Hepatic dysfunction (HD) is a common complication after cardiothoracic surgery which often result in increasing mortality. It has been estimated that the incidence of postoperative HD after cardiovascular surgeries ranges from 21.9 to 60.9% [7,8,9]. The most important criteria of HD had been the Child-Turcotte-Pugh (CTP) classification for the past 30Â years which has been challenged recently by the model of End-Stage Liver Disease (MELD) score. Both of these two criteria have been applied to examine the association between HD and ADIAD surgery yet limited by the small cohorts of fewer than 100 patients with a definite diagnoses of liver cirrhosis [10,11,12]. Recently, several reports proved that MELD is a better assessment tool to predict postoperative mortality than CTP in patients received cardiothoracic surgeries, as it does not include subjective variables [8, 13].
Even though multiple studies have been conducted to examine the association between HD and general cardiothoracic surgeries, the association between HD and ADIAD has not been specifically studied. In this retrospective analysis, we applied the MELD criteria to identify the risk factors for postoperative HD and examine its influence on long-term prognosis in a relatively large cohort of ADIAD patients who received aortic dissection surgery.
Methods and materials
Study population
This study was approved by the Ethics Committee of the Nanjing Drum Tower Hospital. The individual patient consent was waived considering the nature of this study. A total of 830 medical records of patients who received ADIAD surgery within 14 days of symptom onset at our center between January 2014 and December 2019 were retrospectively screened. Patients who were on renal replacement therapy before surgery (n = 26) were excluded because its influence on serum creatinine (sCr). In addition, patients who died during or within 24 h after surgery (n = 18) were excluded. Patients accompanied with severe alcoholic or viral liver disease (n = 18) were also excluded. Considering that the MELD score includes international normalized ratio (INR) in the formula, patients who received warfarin before or after surgery (n = 129) were excluded from this study. 5 patients with incomplete data were excluded from the study as well. Patients’ general health status was followed up once every year by telephone since 2014. The date and cause of deaths were collected during the follow up if occurred. AKI was defined by the Kidney Disease Improving Global Outcome (KDIGO) classification by the changes in sCr.

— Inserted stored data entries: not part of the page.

(** * The schema-comparison action: [packages/action/src/run.ts]

    A shallow embedding of the [run] pipeline of the GraphQL Inspector
    CI action.  [run] is an async function without a result: what it does is
    what it asks of its collaborators (the CI platform's logging and output
    primitives, the file loader, the module loader, the diff engine), in
    which order, and whether it returns or rejects.  The embedding therefore
    computes, for a given outside world, the ordered trace of these requests
    and the way the function ends. *)

From Stdlib Require Import String Ascii List Bool ZArith Lia.
From Stdlib Require Import DecimalNat DecimalString.
Import ListNotations.
Open Scope list_scope.
Open Scope string_scope.

Set Implicit Arguments.

(** ** JavaScript values used by [run] *)

Module Js.

(** The double quote, for template strings that contain one. *)
Definition dquote : string := String (ascii_of_nat 34) EmptyString.

(** Truthiness of a string: only the empty string is falsy. *)
Definition truthy (s : string) : bool :=
  match s with
  | EmptyString => false
  | String _ _ => true
  end.

(** [s || d] on strings. *)
Definition orElse (s d : string) : string :=
  if truthy s then s else d.

(** Truthiness of a possibly undefined string ([undefined] is [None]). *)
Definition defined (o : option string) : option string :=
  match o with
  | Some s => if truthy s then Some s else None
  | None => None
  end.

(** A possibly undefined string inside a template string. *)
Definition show (o : option string) : string :=
  match o with
  | Some s => s
  | None => "undefined"
  end.

(** [String(n)] for an array length. *)
Definition ofNat (n : nat) : string :=
  NilZero.string_of_uint (Nat.to_uint n).

(** An integer inside a template string. *)
Definition ofZ (z : Z) : string :=
  NilZero.string_of_int (Z.to_int z).

(** [String.prototype.toLowerCase] on the ASCII letters; the other bytes
    are kept. *)
Definition lowerAscii (c : ascii) : ascii :=
  let n := nat_of_ascii c in
  if (65 <=? n)%nat && (n <=? 90)%nat then ascii_of_nat (n + 32) else c.

Fixpoint toLowerCase (s : string) : string :=
  match s with
  | EmptyString => EmptyString
  | String c rest => String (lowerAscii c) (toLowerCase rest)
  end.

(** [s.split(sep)] for a one-character separator: every occurrence of the
    separator cuts, and the result always has at least one segment. *)
Fixpoint split (sep : ascii) (s : string) : list string :=
  match s with
  | EmptyString => [EmptyString]
  | String c rest =>
      if Ascii.eqb c sep then EmptyString :: split sep rest
      else match split sep rest with
           | seg :: segs => String c seg :: segs
           | [] => [String c EmptyString]
           end
  end.

End Js.

(** ** Effects: a trace of requests, early return and rejection *)

Definition Exn := string.

(** How a block of [run] ends: it falls through with a value, it executes
    [return] (the promise of [run] resolves), or an exception escapes (the
    promise rejects). *)
Inductive Res (A : Type) : Type :=
| Val (a : A)
| Return
| Throw (e : Exn).

Arguments Val {A} a.
Arguments Return {A}.
Arguments Throw {A} e.

Section Monad.

Variable Event : Type.

Definition M (A : Type) : Type := (list Event * Res A)%type.

Definition ret {A} (a : A) : M A := ([], Val a).

Definition bind {A B} (m : M A) (k : A -> M B) : M B :=
  match snd m with
  | Val a => ((fst m ++ fst (k a))%list, snd (k a))
  | Return => (fst m, Return)
  | Throw e => (fst m, Throw e)
  end.

Definition emit (e : Event) : M unit := ([e], Val tt).

Definition exit {A} : M A := ([], Return).

Definition throw {A} (e : Exn) : M A := ([], Throw e).

(** The answer of a collaborator that may throw. *)
Definition answer {A} (r : Exn + A) : M A :=
  match r with
  | inl e => throw e
  | inr a => ret a
  end.

(** Every event of a block satisfies [P]. *)
Definition Emits (P : Event -> Prop) A (m : M A) : Prop := Forall P (fst m).

(** Every event of a block that falls through satisfies [P]. *)
Definition EmitsIfVal (P : Event -> Prop) A (m : M A) : Prop :=
  (exists a, snd m = Val a) -> Forall P (fst m).

End Monad.

Arguments ret {Event A} a.
Arguments exit {Event A}.
Arguments throw {Event A} e.
Arguments answer {Event A} r.

Notation "x <- m ;; k" := (bind m (fun x => k))
  (at level 61, m at next level, right associativity).
Notation "m ;;; k" := (bind m (fun _ => k))
  (at level 61, right associativity).

(** ** Data model *)

(** Modelled from the spec: the enum [CheckConclusion] of
    [helpers/types.js], which is not among the sources; the spec gives it the
    two values [Success] and [Failure]. *)
Inductive CheckConclusion : Type := Success | Failure.

Definition CheckConclusion_eqb (a b : CheckConclusion) : bool :=
  match a, b with
  | Success, Success | Failure, Failure => true
  | _, _ => false
  end.

Record Label : Type := { name : string }.

Record Base : Type := { base_ref : string }.

(** What [getAssociatedPullRequest] answers; [base] and [labels] are read
    with optional chaining. *)
Record PullRequest : Type := {
  state : string;
  number : Z;
  base : option Base;
  labels : option (list Label)
}.

(** The argument of [loadFile]. *)
Record LoadArgs : Type := {
  load_ref : option string;
  load_path : option string;
  load_workspace : option string
}.

(** [new Source(body, name)]. *)
Record Source : Type := { source_body : string; source_name : string }.

Record Sources : Type := { sources_old : Source; sources_new : Source }.

Section Action.

(** The objects [run] only passes along: their types are left open. *)
Variables Rule Schema Hook Change Json Octokit : Type.

Record Schemas : Type := { schemas_old : Schema; schemas_new : Schema }.

(** The usage-check configuration, [{ checkUsage }]. *)
Record Config : Type := { checkUsage : Hook }.

(** The argument and the result of the diff engine. *)
Record DiffArgs : Type := {
  diff_path : string;
  diff_schemas : Schemas;
  diff_sources : Sources;
  diff_rules : list Rule;
  diff_config : option Config
}.

Record DiffResult : Type := {
  conclusion : CheckConclusion;
  changes : option (list Change)
}.

(** What [run] asks of the outside, in the order it asks. *)
Inductive Event : Type :=
| CoreInfo (message : string)
| CoreError (message : string)
| CoreSetFailed (message : string)
| CoreSetOutput (key value : string)
| RequireCall (path : string)
| LoadFileCall (args : LoadArgs)
| DiffCall (args : DiffArgs).

(** The outside world of one run: the process environment and the
    collaborators imported by [run.ts].  Those that read an input, reach the
    network or the file system, load a module or parse text answer with a
    value or an exception; the others are taken as total.  [getInput] takes
    the [required] option as its second argument; [require] answers [None]
    for a module whose export is falsy; [conclusionText] is the text of a
    conclusion inside a template string. *)
Record World : Type := {
  GITHUB_SHA : option string;
  GITHUB_WORKSPACE : option string;
  getCurrentCommitSha : string;
  getInput : string -> bool -> Exn + string;
  castToBoolean : string -> option bool -> bool;
  getInputAsArray : string -> option (list string);
  getOctokit : string -> Octokit;
  context_repo : string * string;
  getAssociatedPullRequest : Octokit -> string -> Exn + option PullRequest;
  fileLoader : Octokit -> string -> string -> LoadArgs -> Exn + string;
  resolveRule : string -> option Rule;
  require : string -> Exn + option Hook;
  extname : string -> string;
  JSON_parse : string -> Exn + Json;
  buildClientSchema : Json -> Exn + Schema;
  printSchema : Schema -> string;
  produceSchema : Source -> Exn + Schema;
  diff : DiffArgs -> Exn + DiffResult;
  conclusionText : CheckConclusion -> string;
  createSummary : list Change -> nat -> bool -> string
}.
(** The chain of four outer joins of five one-column tables. *)
Lemma outer_chain_nulls A B C D E :
  table_wf A → table_wf B → table_wf C → table_wf D → table_wf E →
  length (value_labels A) = 1 → length (value_labels B) = 1 →
  length (value_labels C) = 1 → length (value_labels D) = 1 →
  length (value_labels E) = 1 →
  let t := merge_outer (merge_outer (merge_outer (merge_outer A B) C) D) E in
  table_wf t ∧
  nulls_where_absent
    [((trows A).*1, 0); ((trows B).*1, 1); ((trows C).*1, 2);
     ((trows D).*1, 3); ((trows E).*1, 4)] t.
Proof.
  intros HA HB HC HD HE LA LB LC LD LE t. subst t.
  set (AB := merge_outer A B). set (ABC := merge_outer AB C).
  set (ABCD := merge_outer ABC D).
  assert (LAB : length (value_labels AB) = 2)
    by (subst AB; simpl; rewrite !length_app; lia).
  assert (LABC : length (value_labels ABC) = 3)
    by (subst ABC AB; simpl; rewrite !length_app; lia).
  assert (LABCD : length (value_labels ABCD) = 4)
    by (subst ABCD ABC AB; simpl; rewrite !length_app; lia).
  assert (WAB : table_wf AB) by by apply merge_outer_wf.
  assert (WABC : table_wf ABC) by by apply merge_outer_wf.
  assert (WABCD : table_wf ABCD) by by apply merge_outer_wf.
  split; [by apply merge_outer_wf|].
  assert (H1 : nulls_where_absent [((trows A).*1, 0); ((trows B).*1, 1)] AB).
  { pose proof (merge_outer_nulls [((trows A).*1, 0)] A B HA HB) as Hm.
    rewrite LA in Hm. apply Hm; [lia | | apply nulls_where_absent_own].
    intros ks i Hin. solve_index Hin. }
  assert (H2 : nulls_where_absent
            [((trows A).*1, 0); ((trows B).*1, 1); ((trows C).*1, 2)] ABC).
  { pose proof (merge_outer_nulls [((trows A).*1, 0); ((trows B).*1, 1)]
                  AB C WAB HC ltac:(lia)) as Hm.
    rewrite LAB in Hm. apply Hm; [|exact H1]. intros ks i Hin. solve_index Hin. }
  assert (H3 : nulls_where_absent
            [((trows A).*1, 0); ((trows B).*1, 1); ((trows C).*1, 2);
             ((trows D).*1, 3)] ABCD).
  { pose proof (merge_outer_nulls
                  [((trows A).*1, 0); ((trows B).*1, 1); ((trows C).*1, 2)]
                  ABC D WABC HD ltac:(lia)) as Hm.
    rewrite LABC in Hm. apply Hm; [|exact H2]. intros ks i Hin. solve_index Hin. }
  pose proof (merge_outer_nulls
                [((trows A).*1, 0); ((trows B).*1, 1); ((trows C).*1, 2);
                 ((trows D).*1, 3)] ABCD E WABCD HE ltac:(lia)) as Hm.
  rewrite LABCD in Hm. apply Hm; [|exact H3]. intros ks i Hin. solve_index Hin.
Qed.

(** The temperature join keeps the rows of the indicator table, each
    extended on the right. *)
Lemma attach_temp_Ok ind temp m T :
  ind = frame_of_table T → keyed ind = Ok T →
  attach_temp ind temp = Ok m →
  ∃ t, m = frame_of_table t ∧ keyed m = Ok t ∧
    (∀ r, r ∈ trows t → ∃ l x, l ∈ trows T ∧ l.1 = r.1 ∧ r.2 = l.2 ++ x) ∧
    (∀ k, k ∈ (trows t).*1 ↔ k ∈ (trows T).*1) ∧
    ∃ vx, value_labels t = value_labels T ++ vx.
Proof.
  intros Hind HT Hm. destruct temp as [tmp|]; simpl in Hm.
  - apply merge_Ok in Hm as (T' & Tt & HT' & Ht & -> & Hk). simpl in *.
    assert (T' = T) as -> by congruence.
    exists (merge_left T Tt). repeat split; try done.
    + intros r (l & Hl & Hlk & Hcase)%merge_left_spec.
      destruct Hcase as [(r' & _ & _ & ->)|[_ ->]]; eauto.
    + by intros ?%merge_left_keys.
    + intros ?. by apply merge_left_keys.
    + by exists (value_labels Tt).
  - injection Hm as <-. exists T. repeat split; try done.
    + intros r Hr. exists r, []. by rewrite app_nil_r.
    + exists []. by rewrite app_nil_r.
Qed.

Diagnostic criteria for postoperative HD
The MELD score was calculated using the standard formula published by Mayo Clinic College of Medicine: MELD = 11.2 * In (INR) + 3.78* In (total bilirubin [mg/dL]) + 9.57* In (creatinine [mg/dL]) + 6.43* (cause). Where cause equaled 0 for bilious or alcoholic liver disease and 1 for otherwise [14]. Any variable with a value less than 1 was assigned a value of 1 to avoid negative scores. The MELD score was recorded daily for a week after the surgery during which the postoperative HD was determined based on the highest MELD score. Previous studies set the cutoff point as 12 or 13 for HD diagnosis after different surgical procedures [8, 10, 11]. Considering ADIAD surgery is more complicated than other cardiac surgeries, the cutoff value of 14 was selected to define postoperative HD in this study, which was consistent with a previous study [9]. Patients were then classified into HD group (≥ 14) and non-HD group (< 14).
Statistical analysis
Categorical variables were presented as frequencies with percentages. Continuous variables were presented as means ± standard deviation or median with interquartile range (IQR). The χ2 tests or Fisher exact test was applied for categorical variables and the t-test was applied for normally distributed continuous variables whereas the Mann–Whitney U-test was used for non-normally distributed variables. Multivariate logistic regression analysis was conducted to identify independent risk factors for postoperative HD. For regression analysis, all variables with a p-value less than 0.50 in univariate analysis were included in the model. A stepwise enter method was used to introduce variables to the final models. A receiver-operating characteristic (ROC) curve analysis was performed to detect the best cut-off value of the predictors for postoperative HD. Crude survival was estimated with the Kaplan–Meier method. Differences in survival between groups were further analyzed with log-rank tests. Cox proportional hazard analysis was applied to identify independent factors that affect long-term survival. For Cox regression analysis, all variables with a p-value less than 0.20 identified in univariate analysis were included in the model. A stepwise enter procedure was used to introduce variables to the final models. A p value less than 0.05 was considered statistically significant. All analyses were conducted with SPSS version 25.0 (IBM Corp, Armonk, NY, USA).
Results
A total of 634 patients were eventually included in the study with a median age of 52.5 years old (range 24–85 years), and 480 (75.7%) of these patients were men. Our data suggested that a total of 401 patients (63.2%) developed postoperative HD. Patient clinical characteristics and preoperative variables associated with MELD score were presented in Table 1. The time from symptom onset to surgery and liver blood supply condition were similar between HD and non-HD groups. For serum laboratory test results, there were significant differences between patients with or without HD in terms of white blood cell, platelet, fibrinogen, troponin T, D-dimer, albumin, creatinine, blood urine nitrogen, INR, total bilirubin, alanine transaminase, and aspartate transaminase upon admission. For the operative parameters, CPB duration and aortic cross-clamp time were significantly different between the two groups. Furthermore, we discovered that patients with postoperative HD often resulted in unfavorable outcomes, including more frequent dialysis requirement, postoperative acute kidney injury, drainage volume 24 h after surgery, tracheostomy rate, longer intensive care unit stay time, and worse 30-Day mortality (Table 2).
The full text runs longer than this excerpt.